Beyond WoW, I mainly associate gaming in college with three other specific experiences: one was playing split-screen Halo with my friends after class almost every day on the Xbox. I have such fond memories of that game and still enjoy the franchise today. The next was playing LAN party Civilization IV games with my best friend Eryn. We must have played 100 hours together, each on a Dell laptop and sitting in two matching recliners in his living room, Joey-and-Chandler from Friends style—usually with Battlestar Galactica or Star Trek episodes playing on the TV.

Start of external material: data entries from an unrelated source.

Lemma stray_first_blocks_witness :
  exists e, reassemble_manifest_backup (stray :: (honest_shard <$> seq 0 14)) = Err (err e).
Proof.
  apply (stray_first_blocks day sample_cipher sample_shards stray (honest_shard <$> seq 0 14)).
  - exact gf_rs_laws.
  - exact (proj1 sample_encodes).
  - apply honest_shards. apply Forall_forall. intros i Hi%elem_of_seq. unfold TOTAL_SHARDS, DATA_SHARDS, PARITY_SHARDS. lia.
  - by apply Nat.leb_le; vm_compute.
  - by vm_compute; lia.
  - reflexivity.
  - by vm_compute.
  - by vm_compute.
Defined.

Lemma backup_addresses_witness :
  is_valid_fragment_id (manifest_backup_fragment_id peer day 0) = true /\
  bool_decide (manifest_backup_fragment_id peer day 0 = manifest_backup_fragment_id peer day 1) = false.
Proof.
  split; [|by vm_compute].
  exact (proj1 (backup_addresses peer day 0 peer day 1 crypto_laws eq_refl eq_refl
    ltac:(by vm_compute) ltac:(by vm_compute) ltac:(by vm_compute; lia) ltac:(by vm_compute; lia))).
Defined.

Definition sealed (s : bytes) : bytes := default [] (res_ok (seal_manifest_snapshot node_key peer day s)).
Lemma revisited_version_reuses_nonce_witness :
  exists k n, aead_seal k n [] (snapshot_plain peer day (as_bytes "a")) = Some (sealed (as_bytes "a")) /\
    aead_seal k n [] (snapshot_plain peer day (as_bytes "b")) = Some (sealed (as_bytes "b")).
Proof.
  apply (revisited_version_reuses_nonce node_key peer day (as_bytes "a") (as_bytes "b"));
    vm_compute; reflexivity.
Defined.
End BackupNet.
Definition import_one (now : Z) (d : DhtNode) (r : NodeRec) : DhtNode :=
  match unhex (rec_id r), ip_parse (rec_ip r) with
  | Some id, Some ip =>
      if bool_decide (id = my_id d) || negb (accepts (policy d) ip (rec_udp_port r)) ||
         negb (is_contactable_port (rec_p2p_port r)) then d
      else with_table d (add (table d) (mkNode id (ip, rec_udp_port r) (rec_p2p_port r) false now)).1
  | _, _ => d
  end.
Definition import_nodes (d : DhtNode) (nodes : list NodeRec) (now : Z) : DhtNode :=
  foldl (import_one now) d (take MAX_PERSIST_NODES nodes).

(** [format!("{}:{}", ip, port)] is kept as the pair. *)
Definition collect_addrs (d : DhtNode) (verified_only : bool) : list (string * Z) :=
  (fun n => (ip_to_string (udp n).1, p2p_port n)) <$>
    filter (fun n => (negb verified_only || verified n) && accepts (policy d) (udp n).1 (p2p_port n) = true)
           (all (table d)).
Definition peer_addrs (d : DhtNode) := collect_addrs d false.
Definition peer_addrs_verified (d : DhtNode) := collect_addrs d true.
End Handle.

(** Sends collected over a list. *)
Definition send_all {A} (f : DhtNode -> A -> DhtNode * list Datagram) (acc : DhtNode * list Datagram) (xs : list A)
    : DhtNode * list Datagram :=
  foldl (fun acc x => let '(d, out) := f acc.1 x in (d, acc.2 ++ out)) acc xs.

(** [addrs]: what each bootstrap name resolves to. *)
Definition bootstrap (d : DhtNode) (addrs : list (option SocketAddr)) (now : Z) : DhtNode * list Datagram :=
  send_all (fun d a => match a with Some sa => (send d (my_find d (my_id d)) sa now).1 | None => (d, []) end) (d, []) addrs.

Definition flip_bit (id : NodeId) (bit : nat) : NodeId :=
  match id !! (bit / 8)%nat with
  | Some b => <[(bit / 8)%nat := z2b (Z.lxor (b2z b) (Z.shiftr 128 (Z.of_nat (bit mod 8))))]> id
  | None => id
  end.
Definition refresh_targets (d : DhtNode) : list NodeId :=
  my_id d :: (flip_bit (my_id d) <$> [0; 1; 2; 4]%nat).

Definition challenge (now : Z) (d : DhtNode) (addr : SocketAddr) : DhtNode * list Datagram :=
  let '(s, allowed) := allow_ping (sources d) addr now in
  let d := with_sources d s in
  if allowed then (send d (my_ping d) addr now).1 else (d, []).
(* ===== verification/DhtProofs.v ===== *)
(** * What the DHT node guarantees ([dht.rs])

    The routing table stays well formed and bounded and holds only addresses the policy
    accepts, an entry is verified only when its address answered a query of this node, and
    what a datagram can make the node send. *)

From Stdlib Require Import ZArith Lia Strings.Ascii Strings.String Strings.Byte.
From stdpp Require Import base numbers list gmap strings sorting.
From S2P Require Import Prelude External Crypto Dht.

(** ** Ids *)

Lemma length_xor a b : length a = ID_LEN -> length b = ID_LEN -> length (xor a b) = ID_LEN.
Proof. intros Ha Hb. unfold xor. rewrite length_zip_with. lia. Qed.

Lemma leading_zeros_lt b : b2z b <> 0 -> (leading_zeros b < 8)%nat.
Proof.
  intros Hb. unfold leading_zeros. pose proof (b2z_range b). pose proof (Z.log2_nonneg (b2z b)). lia.
Qed.

Lemma bucket_index_from_lt l : forall i k, bucket_index_from i l = Some k -> (k < (i + length l) * 8)%nat.
Proof.
  induction l as [|b l IH]; intros i k; cbn [bucket_index_from length]; [done|].
  destruct (Z.eqb_spec (b2z b) 0) as [|Hb]; cbn.
  - intros Hk%IH. lia.
  - intros [= <-]. apply leading_zeros_lt in Hb. lia.
Qed.

Lemma bucket_of_lt t id k :
  length (self_id t) = ID_LEN -> length id = ID_LEN -> bucket_of t id = Some k -> (k < ID_LEN * 8)%nat.
Proof.
  intros Hs Hi Hk%bucket_index_from_lt. rewrite length_xor in Hk by done. lia.
Qed.

Lemma unhex_pairs_len l : forall id, unhex_pairs l = Some id -> (2 * length id <= length l <= 2 * length id + 1)%nat.
Proof.
  enough (forall n l, (length l <= n)%nat -> forall id, unhex_pairs l = Some id ->
            (2 * length id <= length l <= 2 * length id + 1)%nat) by eauto.
  clear l. induction n as [|n IH]; intros l Hl id.
  - destruct l; [|cbn in Hl; lia]. intros [= <-]. cbn. lia.
  - destruct l as [|a [|b l]]; [intros [= <-]; cbn; lia..|]. cbn [unhex_pairs].
    destruct (radix16 a b); [|done]. cbn [mbind option_bind].
    destruct (unhex_pairs l) as [r|] eqn:E; [|done]. intros [= <-]. apply IH in E; cbn in *; lia.
Qed.

Lemma length_list_ascii s : length (list_ascii_of_string s) = String.length s.
Proof. induction s; cbn; congruence. Qed.

Lemma unhex_len s id : unhex s = Some id -> length id = ID_LEN.
Proof.
  unfold unhex. destruct (Nat.eqb_spec (String.length s) (ID_LEN * 2)) as [E|]; cbn; [|done].
  intros Hi%unhex_pairs_len. rewrite length_list_ascii in Hi. unfold ID_LEN in *. lia.
Qed.

(** ** The table *)

Record table_ok (p : AddrPolicy) (t : RoutingTable) : Prop := {
  ok_self : length (self_id t) = ID_LEN;
  ok_count : length (buckets t) = (ID_LEN * 8)%nat;
  ok_bucket i b : buckets t !! i = Some b -> (length b <= K)%nat /\ NoDup (n_id <$> b);
  ok_node i b n : buckets t !! i = Some b -> n ∈ b ->
    bucket_of t (n_id n) = Some i /\ length (n_id n) = ID_LEN /\ accepts p (udp n).1 (p2p_port n) = true
}.

Lemma elem_of_all t n : n ∈ all t <-> exists i b, buckets t !! i = Some b /\ n ∈ b.
Proof.
  unfold all. rewrite list_elem_of_join. split.
  - intros (b & Hn & (i & Hb)%list_elem_of_lookup). by exists i, b.
  - intros (i & b & Hb & Hn). exists b. split; [done|]. by eapply list_elem_of_lookup_2.
Qed.

Lemma table_new_ok p self : length self = ID_LEN -> table_ok p (RoutingTable_new self).
Proof.
  intros Hs. split; cbn [self_id buckets RoutingTable_new]; [done|by rewrite length_replicate| |].
  - intros i b [-> _]%lookup_replicate. split; [cbn; lia|constructor].
  - intros i b n [-> _]%lookup_replicate ?%elem_of_nil. done.
Qed.

(** Replacing one bucket by a well-formed one. *)
Lemma set_bucket_ok p t i b :
  table_ok p t -> (length b <= K)%nat -> NoDup (n_id <$> b) ->
  (forall n, n ∈ b -> bucket_of t (n_id n) = Some i /\ length (n_id n) = ID_LEN /\ accepts p (udp n).1 (p2p_port n) = true) ->
  table_ok p (set_bucket t i b).
Proof.
  intros [H1 H2 H3 H4] Hl Hnd Hn. split; cbn [self_id buckets set_bucket]; [done|by rewrite length_insert| |].
  - intros j c Hj. destruct (decide (j = i)) as [->|Hne]; [|rewrite list_lookup_insert_ne in Hj by done; by eapply H3].
    apply list_lookup_insert_Some in Hj as [(_ & <- & _)|[? _]]; done.
  - intros j c n Hj Hin. destruct (decide (j = i)) as [->|Hne]; [|rewrite list_lookup_insert_ne in Hj by done; by eapply H4].
    apply list_lookup_insert_Some in Hj as [(_ & <- & _)|[? _]]; [|done]. by apply Hn.
Qed.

But if we’re talking about risking your GPA with games, for me the real danger was Final Fantasy XII, which I played in my last year of college. I stood in line overnight to buy that game, and I’m not going to lie—my grades suffered as I spent my last semester 100 percenting it. To this day, it’s still my favorite Final Fantasy entry. But its length and addictive nature made that one of the most precarious gaming experiences I’ve had in terms of impact on other, admittedly more important things!
—Samuel Axon, Senior Reviews Editor
A different kind of massively multiplayer experience
The reasons for my crappy college GPA were completely unrelated to gaming.